Records excerpted from a collection:
(* ===== verification/VisitorTheory.v ===== *)
(** * What a WHERE clause is routed to

    The truth of a WHERE clause on a row is defined here, apart from the
    visitor.  On the clauses the visitor translates well, the shards it answers
    contain the row of every row the clause selects; each condition on the
    clause is needed, as the counterexamples show. *)
From S2P Require Import Prelude BTree Logic LogicTheory LogicNormal GoStd Value Cmp Ast ExtValue Shards Range Topology DatabaseTable Rule Calc CalcTheory Routing RoutingTotal Visitor.

(** ** Truth *)

(** The column value a literal stands for. *)
Inductive denotes {D : DecimalLib} : ProtoValue → iface → Prop :=
| denotes_integer v n : stands v n → inS 64 n → denotes v (Iint64 n)
| denotes_text s : denotes (stringValue s) (Istring s).

(** [5 < x] is [x > 5]. *)
Definition flip (op : Comparison) : Comparison :=
  match op with Cgt => Clt | Cgte => Clte | Clt => Cgt | Clte => Cgte | op => op end.

Section Truth.
Context {TL : TimeLib} {FT : FloatText} {D : DecimalLib} {O : Opcodes}.
Context (warehouse : gmap string Func) (serverVersion : option string) (args : list (option ProtoValue)).

(** One row, and the truth on it of what this reading does not interpret:
    patterns, system variables, literals that are no value of the column. *)
Context (row : string → iface) (opaque : node → Prop).

Abbreviation compute := (extvalue_Compute warehouse serverVersion args).

(** The column compared with a computed operand of the predicate [p]; a
    comparison with NULL is not true. *)
Definition compares (p : PredicateNode) (column : list string) (op : Comparison) (v : option ProtoValue) : Prop :=
  match v with
  | None => False
  | Some w =>
      (∃ key x, Suffix column = Ok key ∧ denotes w x ∧ answers op (compareValue (row key) x) = true) ∨
      (∀ x, ¬ denotes w x) ∧ opaque (nodeP p)
  end.

(** A predicate with one computed operand. *)
Definition operandOf (p : PredicateNode) (n : node) (P : option ProtoValue → Prop) : Prop :=
  match compute n with
  | Ok v => P v
  | _ => opaque (nodeP p)
  end.

Definition likeTruth (p : PredicateNode) (not : bool) (column : list string) (v : option ProtoValue) : Prop :=
  match v with
  | None => False
  | Some w =>
      if hasWildcard (Value_String w) then opaque (nodeP p)
      else if not then ¬ compares p column Ceq v else compares p column Ceq v
  end.

Definition constantTruth (p lhs rhs : PredicateNode) (op : Comparison) : Prop :=
  match computeOrNil warehouse serverVersion args (nodeP lhs), computeOrNil warehouse serverVersion args (nodeP rhs) with
  | Ok (Some l), Ok (Some r) => ∃ c, compareConstants l r = Ok c ∧ compareTruth op c = Some true
  | _, _ => opaque (nodeP p)
  end.

Definition binaryTruth (p lhs rhs : PredicateNode) (op : Comparison) : Prop :=
  match lhs, rhs with
  | AtomPredicateNode (ColumnNameExpressionAtom c), _ => operandOf p (nodeP rhs) (compares p c op)
  | _, AtomPredicateNode (ColumnNameExpressionAtom c) => operandOf p (nodeP lhs) (compares p c (flip op))
  | _, _ => constantTruth p lhs rhs op
  end.

Definition betweenTruth (p : PredicateNode) (not : bool) (column : list string) (l r : option ProtoValue) : Prop :=
  if not then compares p column Clt l ∨ compares p column Cgt r
  else compares p column Cgte l ∧ compares p column Clte r.

Definition inTruth (p : PredicateNode) (not : bool) (column : list string) (vs : list (option ProtoValue)) : Prop :=
  if not then ∀ v, v ∈ vs → compares p column Cne v else ∃ v, v ∈ vs ∧ compares p column Ceq v.

(** The truth of a constant operand: not NULL and not a false value. *)
Definition constantAtom (a : ExpressionAtom) : Prop :=
  match compute (nodeA a) with
  | Ok None => False
  | Ok (Some v) => Bool v ≠ Ok false
  | _ => opaque (nodeA a)
  end.

Fixpoint selectsE (e : ExpressionNode) : Prop :=
  match e with
  | LogicalExpressionNode true lhs rhs => selectsE lhs ∨ selectsE rhs
  | LogicalExpressionNode false lhs rhs => selectsE lhs ∧ selectsE rhs
  | NotExpressionNode e => ¬ selectsE e
  | PredicateExpressionNode p => selectsP p
  end
with selectsP (p : PredicateNode) : Prop :=
  match p with
  | LikePredicateNode not (AtomPredicateNode (ColumnNameExpressionAtom c)) rhs =>
      operandOf p (nodeP rhs) (likeTruth p not c)
  | BinaryComparisonPredicateNode lhs rhs op => binaryTruth p lhs rhs op
  | AtomPredicateNode a => selectsA a
  | BetweenPredicateNode not (AtomPredicateNode (ColumnNameExpressionAtom c)) lhs rhs =>
      operandOf p (nodeP lhs) (λ l, operandOf p (nodeP rhs) (betweenTruth p not c l))
  | InPredicateNode not (AtomPredicateNode (ColumnNameExpressionAtom c)) e =>
      match mapM (λ ei, compute (nodeE ei)) e with
      | Ok vs => inTruth p not c vs
      | _ => opaque (nodeP p)
      end
  | _ => opaque (nodeP p)
  end
with selectsA (a : ExpressionAtom) : Prop :=
  match a with
  | NestedExpressionAtom first => selectsE first
  | ColumnNameExpressionAtom _ | SystemVariableExpressionAtom _ _ _ | IntervalExpressionAtom _ _ => opaque (nodeA a)
  | _ => constantAtom a
  end.

(** ** Clauses the visitor translates *)

(** A literal that is a value of a column. *)
Definition representable (v : option ProtoValue) : Prop :=
  match v with None => True | Some w => ∃ x, denotes w x end.

Definition operandReady (n : node) : Prop := ∀ v, compute n = Ok v → representable v.

(** Texts are compared as such; any other pair of constants is compared as
    zero with zero, which is harmless for the operators that are true then. *)
Definition constantReady (lhs rhs : PredicateNode) (op : Comparison) : Prop :=
  op = Ceq ∨ op = Cgte ∨ op = Clte ∨
  ∀ l r, computeOrNil warehouse serverVersion args (nodeP lhs) = Ok (Some l) →
    computeOrNil warehouse serverVersion args (nodeP rhs) = Ok (Some r) →
    Family l = ValueFamilyString ∧ Family r = ValueFamilyString.

Definition binaryReady (lhs rhs : PredicateNode) (op : Comparison) : Prop :=
  match lhs, rhs with
  | AtomPredicateNode (ColumnNameExpressionAtom _), _ => operandReady (nodeP rhs)
  | _, AtomPredicateNode (ColumnNameExpressionAtom _) => operandReady (nodeP lhs) ∧ flip op = op
  | _, _ => constantReady lhs rhs op
  end.

Fixpoint readyE (e : ExpressionNode) : Prop :=
  match e with
  | LogicalExpressionNode _ lhs rhs => readyE lhs ∧ readyE rhs
  | NotExpressionNode e => False
  | PredicateExpressionNode p => readyP p
  end
with readyP (p : PredicateNode) : Prop :=
  match p with
  | LikePredicateNode not _ rhs => not = false ∧ operandReady (nodeP rhs)
  | RegexpPredicationNode _ _ _ => True
  | BinaryComparisonPredicateNode lhs rhs op => binaryReady lhs rhs op
  | AtomPredicateNode a => readyA a
  | BetweenPredicateNode _ _ lhs rhs => operandReady (nodeP lhs) ∧ operandReady (nodeP rhs)
  | InPredicateNode _ _ e => ∀ ei, ei ∈ e → operandReady (nodeE ei)
  end
with readyA (a : ExpressionAtom) : Prop :=
  match a with
  | NestedExpressionAtom first => readyE first
  | _ => True
  end.

(** The comparisons of a clause. *)
Definition comparison (column : list string) (op : Comparison) (v : outcome (option ProtoValue)) : list Comparative :=
  match (key ← Suffix column; v ← v; newCmp key op v) with Ok c => [c] | _ => [] end.

Definition binaryComparatives (lhs rhs : PredicateNode) (op : Comparison) : list Comparative :=
  match lhs, rhs with
  | AtomPredicateNode (ColumnNameExpressionAtom c), _ => comparison c op (compute (nodeP rhs))
  | _, AtomPredicateNode (ColumnNameExpressionAtom c) => comparison c op (compute (nodeP lhs))
  | _, _ => []
  end.

Fixpoint comparativesE (e : ExpressionNode) : list Comparative :=
  match e with
  | LogicalExpressionNode _ lhs rhs => comparativesE lhs ++ comparativesE rhs
  | NotExpressionNode e => comparativesE e
  | PredicateExpressionNode p => comparativesP p
  end
with comparativesP (p : PredicateNode) : list Comparative :=
  match p with
  | LikePredicateNode _ (AtomPredicateNode (ColumnNameExpressionAtom c)) rhs =>
      comparison c Ceq (compute (nodeP rhs))
  | BinaryComparisonPredicateNode lhs rhs op => binaryComparatives lhs rhs op
  | AtomPredicateNode a => comparativesA a
  | BetweenPredicateNode not (AtomPredicateNode (ColumnNameExpressionAtom c)) lhs rhs =>
      comparison c (if not then Clt else Cgte) (compute (nodeP lhs)) ++
      comparison c (if not then Cgt else Clte) (compute (nodeP rhs))
  | InPredicateNode not (AtomPredicateNode (ColumnNameExpressionAtom c)) e =>
      flat_map (λ ei, comparison c (if not then Cne else Ceq) (compute (nodeE ei))) e
  | _ => []
  end
with comparativesA (a : ExpressionAtom) : list Comparative :=
  match a with
  | NestedExpressionAtom first => comparativesE first
  | _ => []
  end.
End Truth.

(** ** The translation *)
Section Translation.
Context {B : BTree} {BL : BTreeLaws B} {TL : TimeLib} {FT : FloatText} {D : DecimalLib} {DL : DecimalLaws D} {O : Opcodes}.
Context (warehouse : gmap string Func) (serverVersion : option string) (args : list (option ProtoValue)).
Context (row : string → iface) (opaque : node → Prop).

Abbreviation compute := (extvalue_Compute warehouse serverVersion args).
Abbreviation compares := (compares row opaque).

(** A literal that denotes a column value becomes a comparison with it. *)
Lemma newCmp_value key op w x :
  denotes w x → ∃ c, newCmp key op (Some w) = Ok c ∧ Value c = Ok x ∧ cmp_key c = key ∧ cmp_c c = op.
Proof using DL.
  assert (∀ n, inS 64 n → Value (NewInt64 key op n) = Ok (Iint64 n)) as Hint.
  { intros n Hn. unfold Value. simpl. by rewrite ParseInt_FormatInt. }
  intros [v n [(d & -> & Hd)|Hi] Hn|s].
  - exists (NewInt64 key op n). simpl. rewrite (dec_IntPart_int d n) by done. auto.
  - exists (NewInt64 key op n). split; [|auto].
    destruct v as [i|u| | |b| | |]; simpl in *; try done; repeat case_match; simplify_eq; try done.
    by rewrite wrapS_id.
  - by exists (NewString key op s).
Qed.

(** The comparisons of the clause; each has the type of its column. *)
Context (lits : list Comparative) (Htyped : ∀ x, x ∈ lits → typed row x).

Definition listedIn (x : Comparative) : bool := bool_decide (x ∈ lits).

Lemma comparison_index_inj c1 c2 : comparison_index c1 = comparison_index c2 → c1 = c2.
Proof using. by destruct c1, c2. Qed.

(** Comparisons the formulas take for equal are true on the same rows. *)
Lemma holds_equal a b :
  listedIn a = true → listedIn b = true → item_Compare a b = 0 → holds row a = holds row b.
Proof using Htyped.
  unfold listedIn. rewrite !bool_decide_eq_true. intros Ha%Htyped Hb%Htyped H.
  change (innerCompareComparative a b false = 0) in H. unfold innerCompareComparative in H.
  destruct (Z.eqb_spec (strings_Compare (cmp_key a) (cmp_key b)) 0) as [Hk|]; simpl in H; [|lia].
  destruct (Z.ltb_spec (comparison_index (cmp_c a)) (comparison_index (cmp_c b))); [lia|].
  rewrite Z.gtb_ltb in H. destruct (Z.ltb_spec (comparison_index (cmp_c b)) (comparison_index (cmp_c a))); [lia|].
  apply strings_Compare_eq in Hk. assert (cmp_c a = cmp_c b) as Hc by (apply comparison_index_inj; lia).
  destruct (typed_value row a Ha) as (v & Ev & _), (typed_value row b Hb) as (w & Ew & _).
  change (compareComparativeValue a b = 0) in H.
  rewrite (compareComparativeValue_value row a b v w) in H by done.
  assert (v = w) as <-.
  { unfold typed in Ha, Hb. rewrite Ev in Ha. rewrite Ew, <- Hk in Hb.
    destruct v, w; try done; destruct (row (cmp_key a)); try done; simpl in H.
    - by apply compareZ_eq in H as ->.
    - by apply strings_Compare_eq in H as ->.
    - by apply compareZ_eq in H as ->. }
  unfold holds. by rewrite Ev, Ew, Hk, Hc.
Qed.

(** The formula is made of the comparisons of the clause and true when [P] is. *)
Definition translates (P : Prop) (l : Logic Comparative) : Prop :=
  normal l ∧ positiveIn listedIn l = true ∧ (P → sat (holds row) l = true).

Lemma translates_True P : translates P True_.
Proof using. split; [unfold normal; auto|]. split; done. Qed.

Lemma translates_False (P : Prop) : ¬ P → translates P False_.
Proof using. intros HP. split; [unfold normal; auto|]. split; done. Qed.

The task: Look through the entries, and return every line that the word "comparativesA" appears in.

Finished task:
  | AtomPredicateNode a => comparativesA a
with comparativesA (a : ExpressionAtom) : list Comparative :=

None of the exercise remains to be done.